# Material supplied

(* ===== verification/Ext4InodeCorrect.v ===== *)
(** * Inodes of an ext4 image: numbers are handed out once

    The invariant [image_ok] of a filesystem under construction: the block
    invariant of Ext4AllocCorrect, the inode bitmaps in agreement with the
    counts, and everything that is queued for the image on used blocks. *)
From S2P Require Import Prelude Ext4Alloc Ext4Bits Ext4AllocCorrect Ext4Extent Ext4ExtentCorrect.

Section Inodes.
Context (force : bool) (info : fs_info) (aux : fs_aux_info) (Hge : geometry info aux).
Abbreviation bs := (block_size info).
Abbreviation ipg := (inodes_per_group info).

(** An inode bitmap of one block, and inode numbers of 32 bits. *)
Record inode_geometry : Prop := {
  ig_ipg : 0 < ipg <= 8 * bs;
  ig_count : groups aux * ipg < 2 ^ 31
}.
Context (Hig : inode_geometry).

(** The inodes below [first_free_inode] are taken, the others are counted. *)
Record inode_bg (bg : block_group_info) : Prop := {
  ib_first : 1 <= first_free_inode bg <= ipg + 1;
  ib_free : bg_free_inodes bg = ipg - (first_free_inode bg - 1);
  ib_bits : forall j, 0 <= j < ipg -> bit (bitmaps bg) (8 * bs + j) = (j <? first_free_inode bg - 1)
}.

(** Inode number [n] is marked as used. *)
Definition used_inode (s : fs) (n : Z) : Prop :=
  exists i bg, bgs s !! i = Some bg /\ Z.of_nat i * ipg < n <= (Z.of_nat i + 1) * ipg /\
    bit (bitmaps bg) (8 * bs + (n - 1 - Z.of_nat i * ipg)) = true.

(** ** Operations that leave the blocks alone *)

Record keep_blocks (bg bg' : block_group_info) : Prop := {
  kl_first : bg_first_block bg' = bg_first_block bg;
  kl_super : has_superblock bg' = has_superblock bg;
  kl_free : bg_free_blocks bg' = bg_free_blocks bg;
  kl_ff : first_free_block bg' = first_free_block bg;
  kl_length : length (bitmaps bg') = length (bitmaps bg);
  kl_bytes : Forall is_byte (bitmaps bg) -> Forall is_byte (bitmaps bg');
  kl_bits : forall j, 0 <= j < 8 * bs -> bit (bitmaps bg') j = bit (bitmaps bg) j
}.
#[export] Instance keep_blocks_refl : Reflexive keep_blocks.
Proof. by split. Qed.
#[export] Instance keep_blocks_trans : Transitive keep_blocks.
Proof.
  intros a b c [A1 A2 A3 A4 A5 A6 A7] [B1 B2 B3 B4 B5 B6 B7]. split; [congruence..|by auto|]. intros j Hj. by rewrite B7, A7.
Qed.
Definition same_blocks (s s' : fs) : Prop := Forall2 keep_blocks (bgs s) (bgs s').
#[export] Instance same_blocks_refl : Reflexive same_blocks.
Proof. intros s. unfold same_blocks. reflexivity. Qed.
#[export] Instance same_blocks_trans : Transitive same_blocks.
Proof. intros a b c. unfold same_blocks. apply transitivity. Qed.

Lemma same_blocks_set_bg s i bg bg' : bgs s !! i = Some bg -> keep_blocks bg bg' -> same_blocks s (set_bg s i bg').
Proof.
  intros Hi Hk. unfold same_blocks. cbn. rewrite <- (list_insert_id (bgs s) i bg Hi) at 1. apply Forall2_insert; [reflexivity|done].
Qed.

Lemma keep_blocks_ok bg bg' : keep_blocks bg bg' -> bg_ok info bg -> bg_ok info bg'.
Proof.
  intros [K1 K2 K3 K4 K5 K6 K7] [Hl Hb (limit & Hff & Hlim & Hfree & Hbits)]. pose proof (ge_bpg _ _ Hge).
  split; [congruence|by auto|]. exists limit. rewrite K3, K4. split_and!; try done; try lia. intros j Hj. rewrite K7 by lia. by apply Hbits.
Qed.

Lemma same_blocks_fs_ok s s' : same_blocks s s' -> fs_ok info aux s -> fs_ok info aux s'.
Proof.
  intros Hs [Hg Hb]. split; [by rewrite <- (Forall2_length _ _ _ Hs)|]. intros i bg' Hi.
  destruct (Forall2_lookup_r _ _ _ _ _ Hs Hi) as (bg & Hbg & Hk). destruct (Hb i bg Hbg) as [Ho Hf].
  split; [by eapply keep_blocks_ok|by rewrite (kl_first _ _ Hk)].
Qed.

Lemma same_blocks_used s s' x : same_blocks s s' -> used info s' x <-> used info s x.
Proof.
  intros Hs. pose proof (ge_bpg _ _ Hge). split; intros (i & bg & Hi & Hx & Hb).
  - destruct (Forall2_lookup_r _ _ _ _ _ Hs Hi) as (bg0 & Hbg & [K1 _ _ _ _ _ K7]). rewrite K1 in Hx, Hb. rewrite K7 in Hb by lia. by exists i, bg0.
  - destruct (Forall2_lookup_l _ _ _ _ _ Hs Hi) as (bg0 & Hbg & [K1 _ _ _ _ _ K7]). exists i, bg0. rewrite K1, K7 by lia. done.
Qed.

Lemma same_blocks_frees s s' : same_blocks s s' -> frees s' = frees s.
Proof.
  unfold same_blocks, frees. induction 1 as [|bg bg' l l' Hk Hl IH]; [done|]. cbn. by rewrite (kl_free _ _ Hk), IH.
Qed.

Lemma same_blocks_total s s' : same_blocks s s' -> total_free s' = total_free s.
Proof. intros Hs. unfold total_free. by rewrite (same_blocks_frees s s' Hs). Qed.

(** ** Operations that leave the inodes alone *)

Record keep_inodes (bg bg' : block_group_info) : Prop := {
  ki_free : bg_free_inodes bg' = bg_free_inodes bg;
  ki_first : first_free_inode bg' = first_free_inode bg;
  ki_bits : forall j, 8 * bs <= j -> bit (bitmaps bg') j = bit (bitmaps bg) j
}.
#[export] Instance keep_inodes_trans : Transitive keep_inodes.
Proof. intros a b c [A1 A2 A3] [B1 B2 B3]. split; [congruence..|]. intros j Hj. by rewrite B3, A3. Qed.
Definition same_inodes (s s' : fs) : Prop := Forall2 keep_inodes (bgs s) (bgs s').
#[export] Instance same_inodes_trans : Transitive same_inodes.
Proof. intros a b c. unfold same_inodes. apply transitivity. Qed.

Lemma keeps_same_inodes s s' : keeps info s s' -> same_inodes s s'.
Proof. intros Hk. eapply Forall2_impl; [exact Hk|]. intros bg bg' [_ _ _ [K4 K5] _ K8]. by split. Qed.

Lemma same_inodes_set_bg s i bg bg' : bgs s !! i = Some bg -> keep_inodes bg bg' -> same_inodes s (set_bg s i bg').
Proof.
  intros Hi Hk. unfold same_inodes. cbn. rewrite <- (list_insert_id (bgs s) i bg Hi) at 1. apply Forall2_insert; [|done].
  apply Forall_Forall2_diag, Forall_true. by split.
Qed.

Lemma same_inodes_bg s s' : same_inodes s s' -> Forall inode_bg (bgs s) -> Forall inode_bg (bgs s').
Proof.
  unfold same_inodes. induction 1 as [|bg bg' l l' [K4 K5 K8] Hl IH]; [done|]. intros Ha. apply Forall_cons_1 in Ha as [[Hf Hn Hb] Ha].
  constructor; [|by apply IH]. split; [by rewrite K5|by rewrite K4, K5|]. intros j Hj. rewrite K8, K5 by lia. by apply Hb.
Qed.

Lemma same_inodes_used s s' n : same_inodes s s' -> used_inode s' n <-> used_inode s n.
Proof.
  intros Hs. split; intros (i & bg & Hi & Hx & Hb).
  - destruct (Forall2_lookup_r _ _ _ _ _ Hs Hi) as (bg0 & Hbg & [_ _ K8]). rewrite K8 in Hb by lia. by exists i, bg0.
  - destruct (Forall2_lookup_l _ _ _ _ _ Hs Hi) as (bg0 & Hbg & [_ _ K8]). exists i, bg0. rewrite K8 by lia. done.
Qed.

Definition free_inodes (s : fs) : Z := foldr Z.add 0 (bg_free_inodes <$> bgs s).

Lemma same_inodes_free s s' : same_inodes s s' -> free_inodes s' = free_inodes s.
Proof.
  unfold same_inodes, free_inodes. induction 1 as [|bg bg' l l' [K4 _ _] Hl IH]; [done|]. cbn. by rewrite K4, IH.
Qed.

(** ** Reserving inodes *)

Lemma mark_inodes_ok n : forall bm first i, Forall is_byte bm -> blen bm = 2 * bs -> 1 <= first -> 0 <= i ->
  first + i - 1 + Z.of_nat n <= 8 * bs ->
  exists bm', mark_inodes info n bm first i = Done bm' /\
    marked bm bm' (8 * bs + (first + i - 1)) (8 * bs + (first + i - 1) + Z.of_nat n).
Proof.
  pose proof (ge_bs _ _ Hge) as Hbs. induction n as [|n IH]; intros bm first i Hb Hl Hf Hi Hn; cbn [mark_inodes].
  { exists bm. split; [done|]. apply marked_refl; [done|lia]. }
  rewrite (u32_small (first + i - 1)) by (unfold is_u32; lia). set (k := first + i - 1).
  assert (Hdiv : (8 * bs + k) / 8 = bs + k / 8) by (rewrite <- Z.div_add_l by lia; f_equal; lia).
  assert (Hmod : (8 * bs + k) mod 8 = k mod 8) by (replace (8 * bs + k) with (k + bs * 8) by lia; apply Z_mod_plus_full).
  assert (Hk : k / 8 < bs) by (apply Z.div_lt_upper_bound; unfold k; lia).
  rewrite <- Hdiv, <- Hmod, bm_byte_in by (unfold k in *; lia). cbn [obind].
  pose proof (or_bit_marked bm (8 * bs + k) Hb ltac:(unfold k; lia) ltac:(lia)) as Hm. set (bm1 := bm_set _ _ _) in *.
  rewrite (u32_small (i + 1)) by (unfold is_u32; lia).
  destruct (IH bm1 first (i + 1)) as (bm' & Hr & Hm'); [apply Hm|unfold blen in *; by rewrite (mk_length _ _ _ _ Hm)|lia|lia|lia|].
  exists bm'. split; [done|]. replace (8 * bs + (first + (i + 1) - 1)) with (8 * bs + k + 1) in Hm' by (unfold k; lia).
  replace (8 * bs + k + Z.of_nat (S n)) with (8 * bs + k + 1 + Z.of_nat n) by lia. eapply marked_trans; [exact Hm|exact Hm'|lia].
Qed.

# Work instruction
Write out, from the lines above, only those from the line with "Abbreviation ipg := (inodes_per_group info)." to the line with "exists i bg, bgs", exactly as given, including the first and the last.

# Result of this exercise
Abbreviation ipg := (inodes_per_group info).

(** An inode bitmap of one block, and inode numbers of 32 bits. *)
Record inode_geometry : Prop := {
  ig_ipg : 0 < ipg <= 8 * bs;
  ig_count : groups aux * ipg < 2 ^ 31
}.
Context (Hig : inode_geometry).

(** The inodes below [first_free_inode] are taken, the others are counted. *)
Record inode_bg (bg : block_group_info) : Prop := {
  ib_first : 1 <= first_free_inode bg <= ipg + 1;
  ib_free : bg_free_inodes bg = ipg - (first_free_inode bg - 1);
  ib_bits : forall j, 0 <= j < ipg -> bit (bitmaps bg) (8 * bs + j) = (j <? first_free_inode bg - 1)
}.

(** Inode number [n] is marked as used. *)
Definition used_inode (s : fs) (n : Z) : Prop :=
  exists i bg, bgs s !! i = Some bg /\ Z.of_nat i * ipg < n <= (Z.of_nat i + 1) * ipg /\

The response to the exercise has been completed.